AIM OF THE EXERCISE: Starting at the first line of the records below, transcribe each line exactly, ending with the line that contains "intros H1 H2. apply keeps_modify. intros".

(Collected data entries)
(* ===== verification/AuthFrame.v ===== *)
(** What the packet layer and a key exchange leave alone of an authentication: its context,
    and who handles the two messages of a client. *)

From S2P Require Import Prelude SshErr Wire SshQueue Compat Match KeyTypes AuthCtxt.
From S2P Require Import ChaCha ChachaPoly Digest SshCipher Packet PacketSend PacketRead PacketFrame Kex.
From S2P Require Import Auth.

Section frame.
Context {C : Crypto} {E : Env}.

Definition auth_view (s : session) : option Authctxt * option handler * option handler :=
  (authctxt s, dispatch s !! SSH2_MSG_USERAUTH_REQUEST, dispatch s !! SSH2_MSG_USERAUTH_INFO_RESPONSE).

Lemma frame_dispatch_set t h : t <> SSH2_MSG_USERAUTH_REQUEST -> t <> SSH2_MSG_USERAUTH_INFO_RESPONSE ->
  keeps auth_view (ssh_dispatch_set t h).
Proof.
  intros H1 H2. apply keeps_modify. intros s. unfold auth_view.
  destruct h; cbn -[SSH2_MSG_USERAUTH_REQUEST SSH2_MSG_USERAUTH_INFO_RESPONSE];
    by rewrite ?lookup_insert_ne, ?lookup_delete_ne.
Qed.
Lemma frame_by_mode (g : kex_mode -> session -> session) m :
  (forall s, auth_view (g MODE_IN s) = auth_view s) -> (forall s, auth_view (g MODE_OUT s) = auth_view s) ->
  keeps auth_view (modify (g m)).
Proof. intros H1 H2. apply keeps_modify. by destruct m. Qed.
Lemma frame_update_newkeys m g : keeps auth_view (update_newkeys m g).
Proof. apply keeps_modify. by destruct m. Qed.
Lemma frame_update_kex g : keeps auth_view (update_kex g).
Proof. by apply keeps_modify. Qed.
Lemma frame_update_kex_newkeys m g : keeps auth_view (update_kex_newkeys m g).
Proof. apply frame_update_kex. Qed.

#[local] Hint Resolve frame_update_newkeys frame_update_kex frame_update_kex_newkeys : keeps.
#[local] Hint Extern 1 (keeps auth_view (ssh_dispatch_set _ _)) => apply frame_dispatch_set; done : keeps.
#[local] Hint Extern 1 (keeps auth_view (modify (set_newkeys ?m ?k))) =>
  apply (frame_by_mode (fun m => set_newkeys m k)); reflexivity : keeps.
#[local] Hint Extern 1 (keeps auth_view (modify (set_ctx ?m ?k))) =>
  apply (frame_by_mode (fun m => set_ctx m k)); reflexivity : keeps.
#[local] Hint Extern 1 (keeps auth_view (modify (set_max_blocks ?m ?k))) =>
  apply (frame_by_mode (fun m => set_max_blocks m k)); reflexivity : keeps.

Lemma range_lookup (fn : handler) t l : Forall (fun i => Z.of_nat i <> t) l -> forall d : gmap Z handler,
  fold_left (fun d i => if Z.of_nat i >=? DISPATCH_MAX then d else <[Z.of_nat i := fn]> d) l d !! t = d !! t.
Proof.
  induction 1 as [|i l Hi _ IH]; intros d; cbn [fold_left]; [done|].
  rewrite IH. destruct (_ >=? _); [done|]. by rewrite lookup_insert_ne.
Qed.

Lemma frame_reset_dispatch : keeps auth_view kex_reset_dispatch.
Proof.
  apply keeps_modify. intros s. unfold auth_view. cbn [authctxt dispatch set_dispatch].
  rewrite !range_lookup; [done|apply Forall_forall..]; intros i Hi%elem_of_seq Ht;
    unfold SSH2_MSG_TRANSPORT_MIN, SSH2_MSG_TRANSPORT_MAX, SSH2_MSG_USERAUTH_REQUEST,
      SSH2_MSG_USERAUTH_INFO_RESPONSE in *; lia.
Qed.

(** *** Sending *)

Lemma frame_buf_put q v : keeps auth_view (buf_put q v).
Proof. unfold buf_put. keeps. Qed.
#[local] Hint Resolve frame_reset_dispatch frame_buf_put : keeps.
Lemma frame_put_outgoing v : keeps auth_view (put_outgoing v).
Proof. unfold put_outgoing. keeps. Qed.
Lemma frame_put_output v : keeps auth_view (put_output v).
Proof. unfold put_output. keeps. Qed.
#[local] Hint Resolve frame_put_outgoing frame_put_output : keeps.

Lemma frame_set_newkeys m : keeps auth_view (ssh_set_newkeys m).
Proof.
  unfold ssh_set_newkeys. apply keeps_bind; [auto with keeps|intros _].
  apply keeps_bind; [apply keeps_modify; by destruct m|intros _].
  unfold ssh_packet_init_compression, start_compression, start_compression_out, start_compression_in. keeps.
Qed.
#[local] Hint Resolve frame_set_newkeys : keeps.

Lemma frame_enable_delayed_compress : keeps auth_view ssh_packet_enable_delayed_compress.
Proof.
  unfold ssh_packet_enable_delayed_compress, delayed_compress, ssh_packet_init_compression,
    start_compression, start_compression_in, start_compression_out. keeps.
Qed.
#[local] Hint Resolve frame_enable_delayed_compress : keeps.

Lemma frame_wrapped : keeps auth_view ssh_packet_send2_wrapped.
Proof.
  unfold ssh_packet_send2_wrapped, compress_outgoing, consume_outgoing, compress_buffer, compress_round,
    put_compressed, pad_outgoing, seal_outgoing, mac_of, count_outgoing, after_packet. keeps.
Qed.
Lemma frame_need_rekeying n : keeps auth_view (ssh_packet_need_rekeying n).
Proof. unfold ssh_packet_need_rekeying. keeps. Qed.
#[local] Hint Resolve frame_wrapped frame_need_rekeying : keeps.
Lemma frame_send_queue k l : keeps auth_view k -> keeps auth_view (send_queue k l).
Proof. intros Hk. induction l as [|p l IH]; cbn [send_queue]; keeps. Qed.
#[local] Hint Resolve frame_send_queue : keeps.
Lemma frame_send_with k : keeps auth_view k -> keeps auth_view (send_with k).
Proof. intros Hk. unfold send_with, ssh_packet_send_mux, send2_with. keeps. Qed.
#[local] Hint Resolve frame_send_with : keeps.
Lemma frame_start_rekex : keeps auth_view kex_start_rekex.
Proof.
  unfold kex_start_rekex, kex_start_rekex_with, kex_send_kexinit_with, sshpkt_start, sshpkt_putb. keeps.
Qed.
#[local] Hint Resolve frame_start_rekex : keeps.
Lemma frame_send : keeps auth_view sshpkt_send.
Proof. unfold sshpkt_send. keeps. Qed.
Lemma frame_check_rekey : keeps auth_view ssh_packet_check_rekey.
Proof. unfold ssh_packet_check_rekey. keeps. Qed.
Lemma frame_start type : keeps auth_view (sshpkt_start type).
Proof. unfold sshpkt_start. keeps. Qed.
Lemma frame_put_u8 v : keeps auth_view (sshpkt_put_u8 v).
Proof. unfold sshpkt_put_u8. keeps. Qed.
Lemma frame_put_u32 v : keeps auth_view (sshpkt_put_u32 v).
Proof. unfold sshpkt_put_u32. keeps. Qed.
Lemma frame_put_cstring v : keeps auth_view (sshpkt_put_cstring v).
Proof. unfold sshpkt_put_cstring, sshpkt_put_string. keeps. Qed.
#[local] Hint Resolve frame_send frame_check_rekey frame_start frame_put_u8 frame_put_u32 frame_put_cstring : keeps.
Lemma frame_disconnect text : keeps auth_view (sshpkt_disconnect text).
Proof. unfold sshpkt_disconnect. keeps. Qed.
#[local] Hint Resolve frame_disconnect : keeps.

(** *** Receiving *)

Lemma frame_take_incoming {A} rd : keeps auth_view (@take_incoming _ _ A rd).
Proof. unfold take_incoming. keeps. Qed.
#[local] Hint Resolve @frame_take_incoming : keeps.
Lemma frame_get_u8 : keeps auth_view sshpkt_get_u8.
Proof. unfold sshpkt_get_u8. keeps. Qed.
Lemma frame_get_u32 : keeps auth_view sshpkt_get_u32.
Proof. unfold sshpkt_get_u32. keeps. Qed.
Lemma frame_get_string : keeps auth_view sshpkt_get_string.
Proof. unfold sshpkt_get_string. keeps. Qed.
Lemma frame_get_cstring : keeps auth_view sshpkt_get_cstring.
Proof. unfold sshpkt_get_cstring. keeps. Qed.
Lemma frame_skip_string : keeps auth_view sshpkt_skip_string.
Proof. unfold sshpkt_skip_string. keeps. Qed.
Lemma frame_get_end : keeps auth_view sshpkt_get_end.
Proof. unfold sshpkt_get_end. keeps. Qed.
#[local] Hint Resolve frame_get_u8 frame_get_u32 frame_get_string frame_get_cstring frame_skip_string frame_get_end : keeps.

Lemma frame_write_poll : keeps auth_view ssh_packet_write_poll.
Proof. unfold ssh_packet_write_poll, consume_output. keeps. Qed.
Lemma frame_select_loop n b : forall ms, keeps auth_view (select_loop n b ms).
Proof. induction n as [|n IH]; intros ms; cbn [select_loop]; keeps. Qed.
#[local] Hint Resolve frame_write_poll frame_select_loop : keeps.
Lemma frame_write_wait_loop n : keeps auth_view (write_wait_loop n).
Proof. induction n as [|n IH]; cbn [write_wait_loop]; unfold ssh_packet_have_data_to_write; keeps. Qed.
#[local] Hint Resolve frame_write_wait_loop : keeps.
Lemma frame_write_wait : keeps auth_view ssh_packet_write_wait.
Proof. unfold ssh_packet_write_wait. keeps. Qed.
#[local] Hint Resolve frame_write_wait : keeps.

Lemma frame_fill_incoming n : forall d, keeps auth_view (fill_incoming n d).
Proof. induction n as [|n IH]; intros d; cbn [fill_incoming]; unfold put_incoming; keeps. Qed.
#[local] Hint Resolve frame_fill_incoming : keeps.
Lemma frame_start_discard e m a d : keeps auth_view (ssh_packet_start_discard e m a d).
Proof. unfold ssh_packet_start_discard, ssh_packet_stop_discard. keeps. Qed.
Lemma frame_process_incoming buf : keeps auth_view (ssh_packet_process_incoming buf).
Proof. unfold ssh_packet_process_incoming, ssh_packet_stop_discard, put_input, consume_input. keeps. Qed.
#[local] Hint Resolve frame_start_discard frame_process_incoming : keeps.

Lemma frame_read_poll2_mux : keeps auth_view ssh_packet_read_poll2_mux.
Proof. unfold ssh_packet_read_poll2_mux, put_incoming, consume_input. keeps. Qed.
Lemma frame_read_length u : keeps auth_view (read_length u).
Proof. unfold read_length, put_incoming, consume_input. keeps. Qed.
Lemma frame_finish_packet u : keeps auth_view (finish_packet u).
Proof.
  unfold finish_packet, uncompress_incoming, uncompress_buffer, uncompress_round, put_compressed, put_incoming,
    consume_incoming, consume_end_incoming. keeps.
Qed.
#[local] Hint Resolve frame_read_poll2_mux frame_read_length frame_finish_packet : keeps.
Lemma frame_read_poll2 : keeps auth_view ssh_packet_read_poll2.
Proof.
  unfold ssh_packet_read_poll2, read_body, check_etm, decipher, check_mac, put_incoming, consume_input. keeps.
Qed.
#[local] Hint Resolve frame_read_poll2 : keeps.
Lemma frame_read_poll_seqnr : keeps auth_view ssh_packet_read_poll_seqnr.
Proof.
  unfold ssh_packet_read_poll_seqnr. apply keeps_bind; [auto with keeps|intros n].
  generalize (S (S n)). clear n. induction n as [|n IH]; cbn [read_poll_loop]; unfold read_poll_round; keeps.
Qed.
#[local] Hint Resolve frame_read_poll_seqnr : keeps.
Lemma frame_read_seqnr : keeps auth_view ssh_packet_read_seqnr.
Proof.
  unfold ssh_packet_read_seqnr. assert (Hl : forall n, keeps auth_view (read_seqnr_loop n)).
  { induction n as [|n IH]; cbn [read_seqnr_loop]; keeps. }
  keeps.
Qed.

(** *** An exchange meanwhile *)

Lemma frame_repeat m n : keeps auth_view m -> keeps auth_view (repeat_m n m).
Proof. intros Hm. induction n; cbn [repeat_m]; keeps. Qed.
#[local] Hint Resolve frame_repeat : keeps.
Lemma frame_put_each l : forall q, keeps auth_view (put_each q l).
Proof. induction l as [|v l IH]; intros q; cbn [put_each]; keeps. Qed.
#[local] Hint Resolve frame_put_each : keeps.
Lemma frame_chosen {A} peer i (r : res A) : keeps auth_view (chosen peer i r).
Proof. unfold chosen. keeps. Qed.
#[local] Hint Resolve @frame_chosen : keeps.
Lemma frame_choose_newkeys c s p b m : keeps auth_view (choose_newkeys c s p b m).
Proof. unfold choose_newkeys. keeps. Qed.
Lemma frame_chosen_in_kex peer i ch : keeps auth_view (chosen_in_kex peer i ch).
Proof. unfold chosen_in_kex. keeps. Qed.
#[local] Hint Resolve frame_choose_newkeys frame_chosen_in_kex : keeps.
Lemma frame_get_cstrings n : forall q, keeps auth_view (get_cstrings n q).
Proof. induction n as [|n IH]; intros q; cbn [get_cstrings]; keeps. Qed.
#[local] Hint Resolve frame_get_cstrings : keeps.
Lemma frame_buf2prop b : keeps auth_view (kex_buf2prop b).
Proof. unfold kex_buf2prop. keeps. Qed.
#[local] Hint Resolve frame_buf2prop : keeps.
Lemma frame_choose_conf : keeps auth_view kex_choose_conf.
Proof. unfold kex_choose_conf. keeps. Qed.
Lemma frame_send_kexinit : keeps auth_view kex_send_kexinit.
Proof. unfold kex_send_kexinit, kex_send_kexinit_with, sshpkt_putb. keeps. Qed.
#[local] Hint Resolve frame_choose_conf frame_send_kexinit : keeps.
Lemma frame_ext_info_loop n : keeps auth_view (ext_info_loop n).
Proof. induction n as [|n IH]; cbn [ext_info_loop]; keeps. Qed.
#[local] Hint Resolve frame_ext_info_loop : keeps.

Lemma frame_protocol_error n : keeps auth_view (kex_protocol_error n).
Proof. unfold kex_protocol_error. keeps. Qed.
#[local] Hint Resolve frame_protocol_error : keeps.

Lemma frame_method (methods : Z -> option (M unit)) (b : bool) n e :
  (forall n m, methods n = Some m -> keeps auth_view m) ->
  keeps auth_view (match (if b then methods n else None) with Some f => f | None => mfail e end).
Proof. intros Hm. destruct b; [|auto with keeps]. destruct (methods n) eqn:En; [by eapply Hm|auto with keeps]. Qed.

(** The handlers that are not of the authentication. *)
Lemma frame_call_handler methods other h type seq :
  (forall n m, methods n = Some m -> keeps auth_view m) -> (forall id, h <> other_fn id) ->
  keeps auth_view (call_handler methods other h type seq).
Proof.
  intros Hm Hh. destruct h as [| | | | | |id]; [| | | | | |by destruct (Hh id)]; cbn [call_handler].
  - auto with keeps.
  - unfold kex_input_kexinit. repeat first [apply frame_method, Hm | apply frame_repeat | keeps_step].
  - unfold kex_input_newkeys. keeps.
  - unfold kex_input_ext_info. keeps.
  - unfold dispatch_protocol_error. keeps.
  - auto with keeps.
Qed.
End frame.

#[export] Hint Resolve frame_buf_put frame_put_each frame_send frame_start frame_put_u8 frame_put_u32
  frame_put_cstring frame_disconnect frame_get_u8 frame_get_u32 frame_get_cstring frame_get_end frame_write_wait
  frame_read_seqnr frame_read_poll_seqnr : keeps.
#[export] Hint Resolve @frame_take_incoming : keeps.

RESPONSE AREA:
(* ===== verification/AuthFrame.v ===== *)
(** What the packet layer and a key exchange leave alone of an authentication: its context,
    and who handles the two messages of a client. *)

From S2P Require Import Prelude SshErr Wire SshQueue Compat Match KeyTypes AuthCtxt.
From S2P Require Import ChaCha ChachaPoly Digest SshCipher Packet PacketSend PacketRead PacketFrame Kex.
From S2P Require Import Auth.

Section frame.
Context {C : Crypto} {E : Env}.

Definition auth_view (s : session) : option Authctxt * option handler * option handler :=
  (authctxt s, dispatch s !! SSH2_MSG_USERAUTH_REQUEST, dispatch s !! SSH2_MSG_USERAUTH_INFO_RESPONSE).

Lemma frame_dispatch_set t h : t <> SSH2_MSG_USERAUTH_REQUEST -> t <> SSH2_MSG_USERAUTH_INFO_RESPONSE ->
  keeps auth_view (ssh_dispatch_set t h).
Proof.
  intros H1 H2. apply keeps_modify. intros s. unfold auth_view.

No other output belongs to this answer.